Only one portion of the data is to be written out: from the line bearing "Z0 => S754_zero false" through the line bearing "(** Exact three-way comparison of two". Write it exactly as it appears.

** Opening MATERIAL SHOWN block **

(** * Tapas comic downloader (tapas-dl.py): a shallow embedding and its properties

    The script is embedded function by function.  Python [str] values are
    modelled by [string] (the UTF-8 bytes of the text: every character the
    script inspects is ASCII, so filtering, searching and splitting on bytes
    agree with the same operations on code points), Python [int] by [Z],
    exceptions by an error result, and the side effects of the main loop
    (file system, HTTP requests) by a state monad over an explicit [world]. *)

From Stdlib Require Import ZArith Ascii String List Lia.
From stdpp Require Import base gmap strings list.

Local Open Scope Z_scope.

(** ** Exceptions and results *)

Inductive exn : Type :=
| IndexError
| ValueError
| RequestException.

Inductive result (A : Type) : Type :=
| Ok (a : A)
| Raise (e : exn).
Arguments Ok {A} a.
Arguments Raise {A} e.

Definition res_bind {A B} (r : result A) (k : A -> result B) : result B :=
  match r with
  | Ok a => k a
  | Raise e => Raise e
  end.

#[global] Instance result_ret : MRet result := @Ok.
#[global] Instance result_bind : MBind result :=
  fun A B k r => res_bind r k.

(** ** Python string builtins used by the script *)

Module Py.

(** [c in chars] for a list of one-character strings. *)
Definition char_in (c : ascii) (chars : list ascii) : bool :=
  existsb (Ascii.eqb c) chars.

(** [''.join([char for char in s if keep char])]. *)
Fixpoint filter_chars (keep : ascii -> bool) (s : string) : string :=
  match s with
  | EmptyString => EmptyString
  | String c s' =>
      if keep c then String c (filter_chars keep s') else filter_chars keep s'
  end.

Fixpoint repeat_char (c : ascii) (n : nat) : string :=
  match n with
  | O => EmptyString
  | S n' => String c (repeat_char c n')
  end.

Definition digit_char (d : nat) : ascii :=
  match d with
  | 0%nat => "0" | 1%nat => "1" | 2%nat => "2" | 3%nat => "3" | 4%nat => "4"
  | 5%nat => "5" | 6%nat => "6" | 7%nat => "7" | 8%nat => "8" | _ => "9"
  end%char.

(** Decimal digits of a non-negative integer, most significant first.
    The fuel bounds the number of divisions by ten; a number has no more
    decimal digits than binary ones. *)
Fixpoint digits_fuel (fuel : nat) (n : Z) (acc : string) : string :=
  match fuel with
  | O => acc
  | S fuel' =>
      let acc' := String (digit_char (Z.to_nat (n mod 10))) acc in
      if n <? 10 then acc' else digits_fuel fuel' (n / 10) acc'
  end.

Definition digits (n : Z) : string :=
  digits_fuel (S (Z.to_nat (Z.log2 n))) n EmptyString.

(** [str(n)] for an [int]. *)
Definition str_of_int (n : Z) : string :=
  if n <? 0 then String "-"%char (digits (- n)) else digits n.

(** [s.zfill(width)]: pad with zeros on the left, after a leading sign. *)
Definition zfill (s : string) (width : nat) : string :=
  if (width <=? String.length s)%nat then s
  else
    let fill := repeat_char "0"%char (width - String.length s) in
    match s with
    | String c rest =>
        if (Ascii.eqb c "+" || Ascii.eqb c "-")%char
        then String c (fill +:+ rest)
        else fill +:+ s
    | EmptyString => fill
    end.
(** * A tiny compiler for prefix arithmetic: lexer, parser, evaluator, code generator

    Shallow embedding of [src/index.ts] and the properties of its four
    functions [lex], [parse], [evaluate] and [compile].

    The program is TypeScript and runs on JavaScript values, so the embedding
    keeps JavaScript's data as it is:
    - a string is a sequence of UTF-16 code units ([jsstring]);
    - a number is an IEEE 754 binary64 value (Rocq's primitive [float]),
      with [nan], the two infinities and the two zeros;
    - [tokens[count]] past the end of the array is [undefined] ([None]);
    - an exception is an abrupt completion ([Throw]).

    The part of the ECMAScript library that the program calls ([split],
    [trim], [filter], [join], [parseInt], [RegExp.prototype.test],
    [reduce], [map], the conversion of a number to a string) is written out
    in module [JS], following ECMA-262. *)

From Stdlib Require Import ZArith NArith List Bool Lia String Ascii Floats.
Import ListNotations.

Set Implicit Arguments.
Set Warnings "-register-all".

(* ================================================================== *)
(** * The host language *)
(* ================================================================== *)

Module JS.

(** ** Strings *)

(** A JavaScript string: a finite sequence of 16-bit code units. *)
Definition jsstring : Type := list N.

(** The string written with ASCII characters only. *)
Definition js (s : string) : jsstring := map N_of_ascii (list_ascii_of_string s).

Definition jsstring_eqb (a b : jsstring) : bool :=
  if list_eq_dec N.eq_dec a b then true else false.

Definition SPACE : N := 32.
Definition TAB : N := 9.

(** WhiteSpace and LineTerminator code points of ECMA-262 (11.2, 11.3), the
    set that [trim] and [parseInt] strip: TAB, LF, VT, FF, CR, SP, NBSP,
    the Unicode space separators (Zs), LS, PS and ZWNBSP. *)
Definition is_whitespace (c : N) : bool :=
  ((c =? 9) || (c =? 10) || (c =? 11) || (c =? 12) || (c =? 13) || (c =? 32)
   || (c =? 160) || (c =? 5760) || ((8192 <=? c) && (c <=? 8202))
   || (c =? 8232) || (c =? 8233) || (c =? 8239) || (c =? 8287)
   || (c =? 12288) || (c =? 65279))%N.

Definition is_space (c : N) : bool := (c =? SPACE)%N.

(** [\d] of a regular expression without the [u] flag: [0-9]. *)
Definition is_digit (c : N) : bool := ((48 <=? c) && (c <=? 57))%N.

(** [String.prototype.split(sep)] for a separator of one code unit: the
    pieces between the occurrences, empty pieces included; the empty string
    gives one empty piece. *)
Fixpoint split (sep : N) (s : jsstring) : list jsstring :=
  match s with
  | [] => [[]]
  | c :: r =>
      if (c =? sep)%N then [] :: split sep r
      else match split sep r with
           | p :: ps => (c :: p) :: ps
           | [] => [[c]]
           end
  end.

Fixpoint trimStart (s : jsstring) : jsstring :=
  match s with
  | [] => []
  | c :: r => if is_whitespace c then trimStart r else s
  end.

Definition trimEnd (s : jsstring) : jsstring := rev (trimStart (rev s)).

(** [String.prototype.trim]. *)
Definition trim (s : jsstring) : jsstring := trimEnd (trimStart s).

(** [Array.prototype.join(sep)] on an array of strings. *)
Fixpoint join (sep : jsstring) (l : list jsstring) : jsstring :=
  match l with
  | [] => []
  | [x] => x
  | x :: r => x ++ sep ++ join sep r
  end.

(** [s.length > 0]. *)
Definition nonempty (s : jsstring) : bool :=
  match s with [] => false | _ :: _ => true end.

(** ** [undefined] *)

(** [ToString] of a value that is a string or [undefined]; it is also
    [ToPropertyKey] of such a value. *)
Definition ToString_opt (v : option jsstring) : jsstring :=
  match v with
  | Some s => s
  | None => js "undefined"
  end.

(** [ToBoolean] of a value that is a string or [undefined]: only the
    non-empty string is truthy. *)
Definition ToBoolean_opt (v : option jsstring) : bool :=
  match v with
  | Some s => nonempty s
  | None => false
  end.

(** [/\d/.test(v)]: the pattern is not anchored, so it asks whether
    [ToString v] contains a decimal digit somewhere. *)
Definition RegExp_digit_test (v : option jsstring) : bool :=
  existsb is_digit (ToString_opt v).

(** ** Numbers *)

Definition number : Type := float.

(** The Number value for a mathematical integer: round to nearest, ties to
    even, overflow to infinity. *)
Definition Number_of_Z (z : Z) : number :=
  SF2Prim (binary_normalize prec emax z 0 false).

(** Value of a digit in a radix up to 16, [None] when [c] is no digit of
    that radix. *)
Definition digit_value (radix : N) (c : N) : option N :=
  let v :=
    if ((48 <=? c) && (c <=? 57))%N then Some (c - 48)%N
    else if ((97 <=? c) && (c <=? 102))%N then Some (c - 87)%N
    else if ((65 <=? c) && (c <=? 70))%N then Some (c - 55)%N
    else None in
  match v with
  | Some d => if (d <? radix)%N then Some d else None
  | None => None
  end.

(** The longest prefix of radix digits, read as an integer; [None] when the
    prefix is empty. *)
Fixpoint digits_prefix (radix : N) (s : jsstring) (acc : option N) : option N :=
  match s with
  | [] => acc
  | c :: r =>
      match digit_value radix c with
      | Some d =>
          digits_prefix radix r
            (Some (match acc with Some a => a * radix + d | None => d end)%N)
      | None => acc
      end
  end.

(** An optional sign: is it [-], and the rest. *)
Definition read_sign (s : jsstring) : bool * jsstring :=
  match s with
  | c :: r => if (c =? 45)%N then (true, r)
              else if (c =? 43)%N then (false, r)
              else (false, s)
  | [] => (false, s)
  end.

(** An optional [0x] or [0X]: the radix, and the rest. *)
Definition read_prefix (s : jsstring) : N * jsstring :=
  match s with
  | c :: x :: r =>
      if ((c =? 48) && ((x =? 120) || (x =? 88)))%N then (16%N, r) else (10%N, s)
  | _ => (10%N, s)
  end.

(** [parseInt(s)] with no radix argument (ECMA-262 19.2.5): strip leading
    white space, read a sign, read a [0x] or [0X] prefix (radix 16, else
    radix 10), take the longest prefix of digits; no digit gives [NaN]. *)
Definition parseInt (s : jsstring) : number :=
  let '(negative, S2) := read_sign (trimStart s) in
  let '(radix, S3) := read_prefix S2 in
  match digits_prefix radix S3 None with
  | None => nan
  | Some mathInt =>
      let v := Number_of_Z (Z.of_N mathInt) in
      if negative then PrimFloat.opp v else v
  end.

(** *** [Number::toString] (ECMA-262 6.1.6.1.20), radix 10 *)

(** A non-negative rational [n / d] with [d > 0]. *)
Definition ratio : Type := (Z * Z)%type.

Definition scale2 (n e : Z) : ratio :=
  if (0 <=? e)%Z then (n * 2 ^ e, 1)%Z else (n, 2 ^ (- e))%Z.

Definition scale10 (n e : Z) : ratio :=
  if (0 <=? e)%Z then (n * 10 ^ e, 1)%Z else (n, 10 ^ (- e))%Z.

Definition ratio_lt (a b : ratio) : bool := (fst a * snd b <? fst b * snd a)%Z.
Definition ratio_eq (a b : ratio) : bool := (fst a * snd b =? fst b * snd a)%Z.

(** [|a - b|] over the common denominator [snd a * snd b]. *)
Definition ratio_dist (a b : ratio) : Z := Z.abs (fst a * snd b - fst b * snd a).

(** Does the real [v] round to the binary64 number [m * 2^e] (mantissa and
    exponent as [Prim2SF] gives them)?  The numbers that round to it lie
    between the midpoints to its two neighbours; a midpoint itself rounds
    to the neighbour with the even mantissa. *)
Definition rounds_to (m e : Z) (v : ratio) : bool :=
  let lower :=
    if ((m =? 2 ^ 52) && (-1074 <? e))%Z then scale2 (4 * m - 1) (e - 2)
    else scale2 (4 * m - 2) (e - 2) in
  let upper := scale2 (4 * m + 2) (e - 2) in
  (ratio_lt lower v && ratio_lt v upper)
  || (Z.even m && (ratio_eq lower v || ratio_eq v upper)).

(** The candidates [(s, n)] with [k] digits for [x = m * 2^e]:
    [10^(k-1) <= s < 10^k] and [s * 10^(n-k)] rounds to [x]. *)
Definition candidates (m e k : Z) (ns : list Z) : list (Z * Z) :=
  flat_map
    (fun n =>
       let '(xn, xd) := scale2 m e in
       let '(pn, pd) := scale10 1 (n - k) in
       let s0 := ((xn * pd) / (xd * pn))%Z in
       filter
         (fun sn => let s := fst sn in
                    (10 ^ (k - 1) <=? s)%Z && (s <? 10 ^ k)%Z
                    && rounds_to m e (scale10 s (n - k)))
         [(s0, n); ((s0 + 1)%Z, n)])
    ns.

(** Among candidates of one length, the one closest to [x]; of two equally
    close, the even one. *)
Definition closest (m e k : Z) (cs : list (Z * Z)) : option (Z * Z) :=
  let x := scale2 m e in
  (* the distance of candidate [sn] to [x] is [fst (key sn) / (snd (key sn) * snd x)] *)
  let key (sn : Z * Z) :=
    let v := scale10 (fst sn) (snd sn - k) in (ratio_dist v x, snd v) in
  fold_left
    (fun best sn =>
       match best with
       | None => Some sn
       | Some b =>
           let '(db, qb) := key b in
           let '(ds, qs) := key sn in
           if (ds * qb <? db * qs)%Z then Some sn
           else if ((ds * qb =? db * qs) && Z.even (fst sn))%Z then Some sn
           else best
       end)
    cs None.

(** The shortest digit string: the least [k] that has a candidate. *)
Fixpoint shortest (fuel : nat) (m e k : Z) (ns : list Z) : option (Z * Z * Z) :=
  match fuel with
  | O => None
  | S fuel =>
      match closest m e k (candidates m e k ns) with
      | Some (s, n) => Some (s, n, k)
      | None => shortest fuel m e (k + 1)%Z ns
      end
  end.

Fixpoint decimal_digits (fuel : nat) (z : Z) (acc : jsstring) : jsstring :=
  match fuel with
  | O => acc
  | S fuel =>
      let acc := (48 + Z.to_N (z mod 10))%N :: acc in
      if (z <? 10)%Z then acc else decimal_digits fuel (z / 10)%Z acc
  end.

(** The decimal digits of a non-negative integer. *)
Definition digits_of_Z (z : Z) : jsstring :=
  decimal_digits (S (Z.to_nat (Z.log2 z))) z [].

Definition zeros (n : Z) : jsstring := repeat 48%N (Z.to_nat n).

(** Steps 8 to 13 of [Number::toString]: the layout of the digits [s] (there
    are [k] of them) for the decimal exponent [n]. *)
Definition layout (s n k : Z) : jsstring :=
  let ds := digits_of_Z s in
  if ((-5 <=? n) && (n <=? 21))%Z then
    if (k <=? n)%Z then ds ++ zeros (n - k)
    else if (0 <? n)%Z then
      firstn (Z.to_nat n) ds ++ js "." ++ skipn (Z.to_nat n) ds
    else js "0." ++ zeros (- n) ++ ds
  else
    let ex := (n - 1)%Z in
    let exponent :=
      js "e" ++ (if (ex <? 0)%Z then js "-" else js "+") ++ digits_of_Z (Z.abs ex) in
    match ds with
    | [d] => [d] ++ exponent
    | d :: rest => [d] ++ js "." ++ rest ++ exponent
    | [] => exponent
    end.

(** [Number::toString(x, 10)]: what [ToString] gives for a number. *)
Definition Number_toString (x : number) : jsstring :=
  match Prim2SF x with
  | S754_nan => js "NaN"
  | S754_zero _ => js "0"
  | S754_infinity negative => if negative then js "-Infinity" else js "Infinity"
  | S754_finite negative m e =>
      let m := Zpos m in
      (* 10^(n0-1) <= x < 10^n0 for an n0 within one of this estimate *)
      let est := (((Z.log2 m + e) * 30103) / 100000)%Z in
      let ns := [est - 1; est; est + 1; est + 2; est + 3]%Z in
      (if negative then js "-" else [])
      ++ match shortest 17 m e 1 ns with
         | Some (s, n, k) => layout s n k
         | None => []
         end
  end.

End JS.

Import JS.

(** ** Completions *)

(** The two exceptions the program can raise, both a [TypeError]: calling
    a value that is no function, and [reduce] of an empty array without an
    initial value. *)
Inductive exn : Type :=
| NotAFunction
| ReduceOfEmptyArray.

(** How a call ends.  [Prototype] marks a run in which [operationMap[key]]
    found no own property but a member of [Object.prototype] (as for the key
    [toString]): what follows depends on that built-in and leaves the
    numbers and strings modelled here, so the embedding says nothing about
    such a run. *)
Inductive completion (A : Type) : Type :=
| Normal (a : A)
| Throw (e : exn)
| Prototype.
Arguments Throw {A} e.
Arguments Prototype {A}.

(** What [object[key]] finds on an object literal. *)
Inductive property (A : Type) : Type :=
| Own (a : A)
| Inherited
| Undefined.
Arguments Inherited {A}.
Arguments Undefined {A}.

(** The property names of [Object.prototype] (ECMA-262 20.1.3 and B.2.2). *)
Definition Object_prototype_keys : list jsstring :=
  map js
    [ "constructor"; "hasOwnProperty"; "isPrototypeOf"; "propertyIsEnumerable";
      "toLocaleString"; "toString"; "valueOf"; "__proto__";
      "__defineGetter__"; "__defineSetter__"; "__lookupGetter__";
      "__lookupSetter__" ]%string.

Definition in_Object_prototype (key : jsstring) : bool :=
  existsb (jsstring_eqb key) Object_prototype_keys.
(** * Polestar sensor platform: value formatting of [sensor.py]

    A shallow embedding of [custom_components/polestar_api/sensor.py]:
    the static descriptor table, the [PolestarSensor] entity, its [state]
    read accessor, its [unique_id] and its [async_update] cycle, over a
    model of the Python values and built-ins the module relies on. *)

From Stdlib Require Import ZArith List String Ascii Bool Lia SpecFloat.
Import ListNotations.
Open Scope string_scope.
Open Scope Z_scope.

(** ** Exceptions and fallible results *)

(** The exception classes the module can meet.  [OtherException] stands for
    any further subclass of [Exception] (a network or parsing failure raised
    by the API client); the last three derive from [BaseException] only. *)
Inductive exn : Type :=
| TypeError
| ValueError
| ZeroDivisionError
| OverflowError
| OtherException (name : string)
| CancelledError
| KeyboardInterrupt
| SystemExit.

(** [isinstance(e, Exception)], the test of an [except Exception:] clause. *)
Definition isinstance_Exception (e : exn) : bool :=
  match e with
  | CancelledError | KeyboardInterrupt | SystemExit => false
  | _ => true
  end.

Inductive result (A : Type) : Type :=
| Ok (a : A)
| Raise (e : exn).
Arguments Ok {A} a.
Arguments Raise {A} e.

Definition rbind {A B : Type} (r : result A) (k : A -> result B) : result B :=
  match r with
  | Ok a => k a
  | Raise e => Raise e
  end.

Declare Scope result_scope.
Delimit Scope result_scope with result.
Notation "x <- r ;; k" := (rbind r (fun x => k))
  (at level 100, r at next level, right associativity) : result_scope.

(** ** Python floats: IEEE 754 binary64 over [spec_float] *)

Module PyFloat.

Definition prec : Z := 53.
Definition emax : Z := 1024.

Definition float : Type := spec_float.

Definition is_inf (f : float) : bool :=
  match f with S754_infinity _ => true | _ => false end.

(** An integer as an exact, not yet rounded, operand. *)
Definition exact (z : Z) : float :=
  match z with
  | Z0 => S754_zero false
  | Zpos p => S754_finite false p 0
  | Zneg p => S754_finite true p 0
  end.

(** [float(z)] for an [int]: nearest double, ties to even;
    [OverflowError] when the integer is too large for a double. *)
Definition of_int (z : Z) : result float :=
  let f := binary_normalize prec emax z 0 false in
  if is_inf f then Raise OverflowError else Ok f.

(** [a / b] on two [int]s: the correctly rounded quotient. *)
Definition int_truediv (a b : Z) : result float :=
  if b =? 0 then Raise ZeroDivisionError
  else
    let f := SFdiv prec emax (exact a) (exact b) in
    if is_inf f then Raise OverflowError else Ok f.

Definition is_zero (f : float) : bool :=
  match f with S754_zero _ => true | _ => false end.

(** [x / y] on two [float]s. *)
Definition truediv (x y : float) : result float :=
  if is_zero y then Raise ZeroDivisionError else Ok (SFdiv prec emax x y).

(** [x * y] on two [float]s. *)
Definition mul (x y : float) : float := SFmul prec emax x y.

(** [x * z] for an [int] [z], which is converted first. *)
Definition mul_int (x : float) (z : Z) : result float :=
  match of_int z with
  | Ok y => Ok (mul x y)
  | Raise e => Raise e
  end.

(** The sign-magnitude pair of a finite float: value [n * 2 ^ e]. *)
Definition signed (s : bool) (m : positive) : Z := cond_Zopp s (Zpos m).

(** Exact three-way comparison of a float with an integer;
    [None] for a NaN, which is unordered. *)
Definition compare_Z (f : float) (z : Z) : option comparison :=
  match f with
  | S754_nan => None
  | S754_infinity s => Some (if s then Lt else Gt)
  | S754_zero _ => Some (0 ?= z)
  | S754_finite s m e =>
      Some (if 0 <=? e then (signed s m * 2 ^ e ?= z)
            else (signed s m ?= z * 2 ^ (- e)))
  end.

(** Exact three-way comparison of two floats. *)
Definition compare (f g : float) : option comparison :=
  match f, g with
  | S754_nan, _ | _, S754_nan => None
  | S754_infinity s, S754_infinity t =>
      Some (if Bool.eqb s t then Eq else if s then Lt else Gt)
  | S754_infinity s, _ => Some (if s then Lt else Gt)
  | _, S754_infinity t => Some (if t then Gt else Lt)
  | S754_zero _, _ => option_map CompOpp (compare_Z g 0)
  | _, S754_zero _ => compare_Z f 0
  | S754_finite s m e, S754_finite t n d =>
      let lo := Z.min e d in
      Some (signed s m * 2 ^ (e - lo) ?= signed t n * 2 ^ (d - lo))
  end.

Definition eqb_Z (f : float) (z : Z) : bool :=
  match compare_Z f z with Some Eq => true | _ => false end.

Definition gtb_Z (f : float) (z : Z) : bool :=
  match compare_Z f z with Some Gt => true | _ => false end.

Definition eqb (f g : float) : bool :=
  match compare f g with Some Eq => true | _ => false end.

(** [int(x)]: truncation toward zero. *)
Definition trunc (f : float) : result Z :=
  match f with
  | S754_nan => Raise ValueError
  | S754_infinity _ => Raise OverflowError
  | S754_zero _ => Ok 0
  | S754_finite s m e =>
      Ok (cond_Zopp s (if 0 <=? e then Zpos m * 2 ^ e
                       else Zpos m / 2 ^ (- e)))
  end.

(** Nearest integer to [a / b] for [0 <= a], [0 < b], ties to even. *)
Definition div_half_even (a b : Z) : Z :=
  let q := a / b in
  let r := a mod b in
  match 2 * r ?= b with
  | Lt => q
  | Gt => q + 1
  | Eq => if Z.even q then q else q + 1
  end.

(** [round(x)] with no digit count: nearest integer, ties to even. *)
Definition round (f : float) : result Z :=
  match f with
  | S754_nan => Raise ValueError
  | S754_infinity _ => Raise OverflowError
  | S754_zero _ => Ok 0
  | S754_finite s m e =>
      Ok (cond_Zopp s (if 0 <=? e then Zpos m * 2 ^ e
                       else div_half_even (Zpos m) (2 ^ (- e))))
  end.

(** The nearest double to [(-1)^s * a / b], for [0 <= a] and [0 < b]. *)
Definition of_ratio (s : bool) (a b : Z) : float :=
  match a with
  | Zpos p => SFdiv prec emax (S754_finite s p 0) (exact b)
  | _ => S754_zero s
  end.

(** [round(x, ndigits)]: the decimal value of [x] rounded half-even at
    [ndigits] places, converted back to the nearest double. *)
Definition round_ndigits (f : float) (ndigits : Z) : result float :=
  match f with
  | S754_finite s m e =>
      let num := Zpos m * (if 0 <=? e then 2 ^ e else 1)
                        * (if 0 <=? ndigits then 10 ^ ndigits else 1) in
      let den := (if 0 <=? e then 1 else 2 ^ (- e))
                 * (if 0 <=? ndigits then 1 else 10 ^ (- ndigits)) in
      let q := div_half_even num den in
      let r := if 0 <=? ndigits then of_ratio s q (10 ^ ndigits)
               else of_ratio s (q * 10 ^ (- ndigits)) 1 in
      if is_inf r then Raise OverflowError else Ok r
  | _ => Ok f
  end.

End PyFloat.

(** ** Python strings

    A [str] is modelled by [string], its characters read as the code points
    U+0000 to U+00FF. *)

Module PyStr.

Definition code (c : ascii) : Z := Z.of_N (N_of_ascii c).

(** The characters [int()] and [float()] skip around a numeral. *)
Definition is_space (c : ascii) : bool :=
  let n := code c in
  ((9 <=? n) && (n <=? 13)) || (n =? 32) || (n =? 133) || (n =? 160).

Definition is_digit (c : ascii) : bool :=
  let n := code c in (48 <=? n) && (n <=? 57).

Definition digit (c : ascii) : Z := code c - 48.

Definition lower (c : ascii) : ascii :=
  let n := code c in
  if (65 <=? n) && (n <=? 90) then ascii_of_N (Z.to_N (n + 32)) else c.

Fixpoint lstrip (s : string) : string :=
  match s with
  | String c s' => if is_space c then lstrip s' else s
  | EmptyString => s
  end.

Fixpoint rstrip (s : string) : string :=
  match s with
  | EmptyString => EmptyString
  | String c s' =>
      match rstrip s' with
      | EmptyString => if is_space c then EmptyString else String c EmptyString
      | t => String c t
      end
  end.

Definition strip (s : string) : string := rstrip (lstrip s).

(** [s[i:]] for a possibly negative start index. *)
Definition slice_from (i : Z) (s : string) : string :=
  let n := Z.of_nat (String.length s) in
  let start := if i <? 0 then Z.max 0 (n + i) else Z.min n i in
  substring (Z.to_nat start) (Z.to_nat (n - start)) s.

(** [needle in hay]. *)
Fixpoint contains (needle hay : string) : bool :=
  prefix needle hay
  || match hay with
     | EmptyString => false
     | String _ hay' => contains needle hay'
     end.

** Closing MATERIAL SHOWN block **

> **OUTPUT OF THE EXERCISE**:
  | Z0 => S754_zero false
  | Zpos p => S754_finite false p 0
  | Zneg p => S754_finite true p 0
  end.

(** [float(z)] for an [int]: nearest double, ties to even;
    [OverflowError] when the integer is too large for a double. *)
Definition of_int (z : Z) : result float :=
  let f := binary_normalize prec emax z 0 false in
  if is_inf f then Raise OverflowError else Ok f.

(** [a / b] on two [int]s: the correctly rounded quotient. *)
Definition int_truediv (a b : Z) : result float :=
  if b =? 0 then Raise ZeroDivisionError
  else
    let f := SFdiv prec emax (exact a) (exact b) in
    if is_inf f then Raise OverflowError else Ok f.

Definition is_zero (f : float) : bool :=
  match f with S754_zero _ => true | _ => false end.

(** [x / y] on two [float]s. *)
Definition truediv (x y : float) : result float :=
  if is_zero y then Raise ZeroDivisionError else Ok (SFdiv prec emax x y).

(** [x * y] on two [float]s. *)
Definition mul (x y : float) : float := SFmul prec emax x y.

(** [x * z] for an [int] [z], which is converted first. *)
Definition mul_int (x : float) (z : Z) : result float :=
  match of_int z with
  | Ok y => Ok (mul x y)
  | Raise e => Raise e
  end.

(** The sign-magnitude pair of a finite float: value [n * 2 ^ e]. *)
Definition signed (s : bool) (m : positive) : Z := cond_Zopp s (Zpos m).

(** Exact three-way comparison of a float with an integer;
    [None] for a NaN, which is unordered. *)
Definition compare_Z (f : float) (z : Z) : option comparison :=
  match f with
  | S754_nan => None
  | S754_infinity s => Some (if s then Lt else Gt)
  | S754_zero _ => Some (0 ?= z)
  | S754_finite s m e =>
      Some (if 0 <=? e then (signed s m * 2 ^ e ?= z)
            else (signed s m ?= z * 2 ^ (- e)))
  end.

(** Exact three-way comparison of two floats. *)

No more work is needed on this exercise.